The Description of the Horse
6:4 Another horse, fiery red, went out. And it was granted to
the one who sat on it to take peace from the earth, and that people should kill
one another; and there was given to him a great sword.
The full
description of the riders fits perfectly with sin, which takes peace away,
causes war between nations, and makes people kill one another.
Fiery Red Horse
John saw
a rider on a “fiery red” horse. “Red” occurs many times in Revelation to
symbolize the evil that leads to terror and bloodshed: the red dragon (Rev.

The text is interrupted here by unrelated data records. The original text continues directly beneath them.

Lemma perform_refines (this : t S) (r : Request) :
  wf this -> 0 <= requested r ->
  Model.ofReader (fst (perform this r)) = fst (Model.perform (Model.ofReader this) r)
  /\ snd (perform this r) = snd (Model.perform (Model.ofReader this) r)
  /\ wf (fst (perform this r)).
Proof.
  intros Hwf Hn. destruct r as [n | w signed endian]; cbn [requested] in Hn.
  - cbn [perform Model.perform].
    destruct (read_refines this n Hwf Hn) as (Hst & Hout & Hwf').
    destruct (read this n) as [this1 out].
    destruct (Model.read (Model.ofReader this) n) as [m1 out'].
    cbn [fst snd] in *. subst. repeat split; try reflexivity; apply Hwf'.
  - cbn [perform Model.perform]. rewrite readTyped_readThen. unfold readThen.
    destruct (read_refines this _ Hwf Hn) as (Hst & Hout & Hwf').
    destruct (read this (Z.of_nat (widthBytes w))) as [this1 out].
    destruct (Model.read (Model.ofReader this) (Z.of_nat (widthBytes w))) as [m1 out'].
    cbn [fst snd] in *. subst m1 out'.
    destruct out as [buf | e]; cbn [fst snd].
    + cbn [Model.decoder Model.ofReader].
      destruct (readValue w signed (valueReader this1) buf endian) as [s v].
      cbn [fst snd]. repeat split; try apply Hwf'.
    + repeat split; apply Hwf'.
Qed.

Lemma run_refines (rs : list Request) : forall (this : t S),
  wf this -> Forall (fun r => 0 <= requested r) rs ->
  Model.ofReader (fst (run this rs)) = fst (Model.run (Model.ofReader this) rs)
  /\ snd (run this rs) = snd (Model.run (Model.ofReader this) rs)
  /\ wf (fst (run this rs)).
Proof.
  induction rs as [|r rs IH]; intros this Hwf Hrs.
  - cbn. repeat split; try reflexivity; apply Hwf.
  - inversion Hrs as [|? ? Hr Hrs']; subst.
    cbn [run Model.run].
    destruct (perform_refines this r Hwf Hr) as (Hst & Hout & Hwf1).
    destruct (perform this r) as [this1 out].
    destruct (Model.perform (Model.ofReader this) r) as [m1 out'].
    cbn [fst snd] in *. subst m1 out'.
    destruct (IH this1 Hwf1 Hrs') as (Hst' & Hout' & Hwf2).
    destruct (run this1 rs) as [this2 outs].
    destruct (Model.run (Model.ofReader this1) rs) as [m2 outs'].
    cbn [fst snd] in *. subst m2 outs'.
    repeat split; try apply Hwf2.
Qed.

End WithValueReader.

End RefinementFacts.

(** ** StreamWriter: the chunk a typed write hands to the sink *)

Module WriterFacts.

Import Platform DigitFacts ReaderFacts StreamWriter.

(** The bytes of [v] at a width, in the requested order. *)
Lemma setInt_then_write (this : t) (n : nat) (v : Z) (le : bool) :
  (n <= length (buffer this))%nat ->
  storeThenWrite this (setInt n (buffer this) 0 v le) (Z.of_nat n)
  = ({| writer := writer this ++ [if le then leBytes n v else rev (leBytes n v)];
        buffer := (if le then leBytes n v else rev (leBytes n v))
                    ++ skipn n (buffer this) |},
     Ok (Z.of_nat n)).
Proof.
  intros Hn. unfold storeThenWrite, setInt.
  assert (((0 <? 0) || (len (buffer this) <? 0 + Z.of_nat n)) = false) as ->
    by (unfold len; apply orb_false_iff; split; lia).
  assert (Hfront : forall raw : Uint8Array,
    length raw = n -> firstn n (raw ++ skipn n (buffer this)) = raw).
  { intros raw Hraw. rewrite firstn_app, Hraw, Nat.sub_diag, firstn_O, app_nil_r.
    apply firstn_all2. lia. }
  assert (Hrev : length (rev (leBytes n v)) = n)
    by (rewrite length_rev; apply length_leBytes).
  pose proof (length_leBytes n v) as Hraw.
  cbv zeta. cbn [Z.to_nat firstn app Nat.add]. unfold write. cbn [writer buffer].
  rewrite slice_in_range by lia. cbn [Z.to_nat skipn].
  rewrite Z.sub_0_r, Nat2Z.id.
  destruct le; rewrite Hfront by assumption; unfold len;
    rewrite ?Hrev, ?Hraw; reflexivity.
Qed.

12:3), the red beast (Rev. 17:3).
The
Description of the Rider
Taking Out Peace
It was
granted to the rider “to take peace from the earth” (Rev. 6:4). Wickedness
is the reason for taking out the peace of people at all levels. Isaiah said, “There
is no peace,” Says my God, “for the wicked” (Isa. 57:21).
Killing Each Other
Wars and
fights come from the sinful desires that war in our members (James 4:1). Cain
was wicked and murdered his brother because Cain’s works were evil, and his
brother was righteous (Gen. 4:8; 1 John 3:12).
A Great Sword
The “great
sword” is an implement of bloodshed. It is the influence that greed, anger, and
vengeance wield to bring about wars until the end of history.
The Good News
of the Second Seal
Some see
a paradox between this horrible image of sin and the good news of God’s revelation.
But, unfortunately, such understanding blurred the eyes of some commentators,
that they do not see anything good in this vision.
We also
find what seems like such a paradox in Isaiah’s description of the Lord Jesus
Christ, the bondservant of Yahweh (Isa. 53). The Lord Jesus Christ is “the most
handsome of the sons of mankind” (Ps.45:2, NASB). But on the cross, He appeared
with no form or beauty to save us from our transgressions and iniquities.

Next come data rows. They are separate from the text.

(** The dict of [thrust_check], which always has these three keys. *)
Record thrust_eval : Type := {
  hover : bool;
  takeoff : bool;
  climb : bool;
}.

Definition thrust_check (thrust_g plane_weight_g : Q) : thrust_eval :=
  {| hover := Py.geb thrust_g plane_weight_g;
     takeoff := Py.geb thrust_g (0.5 * plane_weight_g);
     climb := Py.geb thrust_g (0.33 * plane_weight_g) |}.

Definition esc_rating (max_current : Q) : Q := max_current * 1.2.

Definition battery_discharge_check (capacity_mah c_rating load_current : Q) : bool :=
  let max_safe_continuous := (capacity_mah * c_rating * 0.6) / 1000.0 in
  Py.leb load_current max_safe_continuous.

(** The inputs of [PlanePowerCalculator] and its two-column result
    table. *)
Record PlanePowerCalculator : Type := {
  weight_kg : entry;
  wingspan_cm : entry;
  flight_type : string;
  efficiency_pct : entry;
  pitch_cm : entry;
  rpm : entry;
  thrust_g : entry;
  max_current_a : entry;
  batt_capacity_mah : entry;
  c_rate : entry;
  table : list (string * shown);
  status_bar : option string;
}.

Definition _pct (widget : entry) (label : string) : Py.result Q :=
  let! val := _f widget label in
  if negb (Py.ltb 0 val && Py.leb val 100)
  then Py.Raise (Py.ValueError (label ++ " must be in (0, 100]."))
  else Py.Ok val.

Definition ok_no (b : bool) : shown := Text (if b then "OK" else "No").

Definition _populate (rows : list (string * shown))
    (self : PlanePowerCalculator) : PlanePowerCalculator :=
  {| weight_kg := weight_kg self;
     wingspan_cm := wingspan_cm self;
     flight_type := flight_type self;
     efficiency_pct := efficiency_pct self;
     pitch_cm := pitch_cm self;
     rpm := rpm self;
     thrust_g := thrust_g self;
     max_current_a := max_current_a self;
     batt_capacity_mah := batt_capacity_mah self;
     c_rate := c_rate self;
     table := rows;
     status_bar := status_bar self |}.

Definition showMessage (msg : string)
    (self : PlanePowerCalculator) : PlanePowerCalculator :=
  {| weight_kg := weight_kg self;
     wingspan_cm := wingspan_cm self;
     flight_type := flight_type self;
     efficiency_pct := efficiency_pct self;
     pitch_cm := pitch_cm self;
     rpm := rpm self;
     thrust_g := thrust_g self;
     max_current_a := max_current_a self;
     batt_capacity_mah := batt_capacity_mah self;
     c_rate := c_rate self;
     table := table self;
     status_bar := Some msg |}.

Therefore, Isaiah said, “He had no special beauty or form to make us notice
him; there was nothing in his appearance to make us desire him” (Isa. 53:1–2,
NCV).
Christ as Sin for Us
It is
shocking but awakening to know that the rider’s image of the second horse
represents the image of sin that Christ carried on His holy Body. The paradox
overlaid its shade when God planned to make Christ, the sinless one, to be sin
for us. “For He [God] made Him [Jesus], who knew no sin, to be sin for us, that
we might become the righteousness of God in Him” (2 Cor. 5:21).
The second
horse rider, the Lord Jesus Christ, had “the likeness of sinful flesh” (Rom.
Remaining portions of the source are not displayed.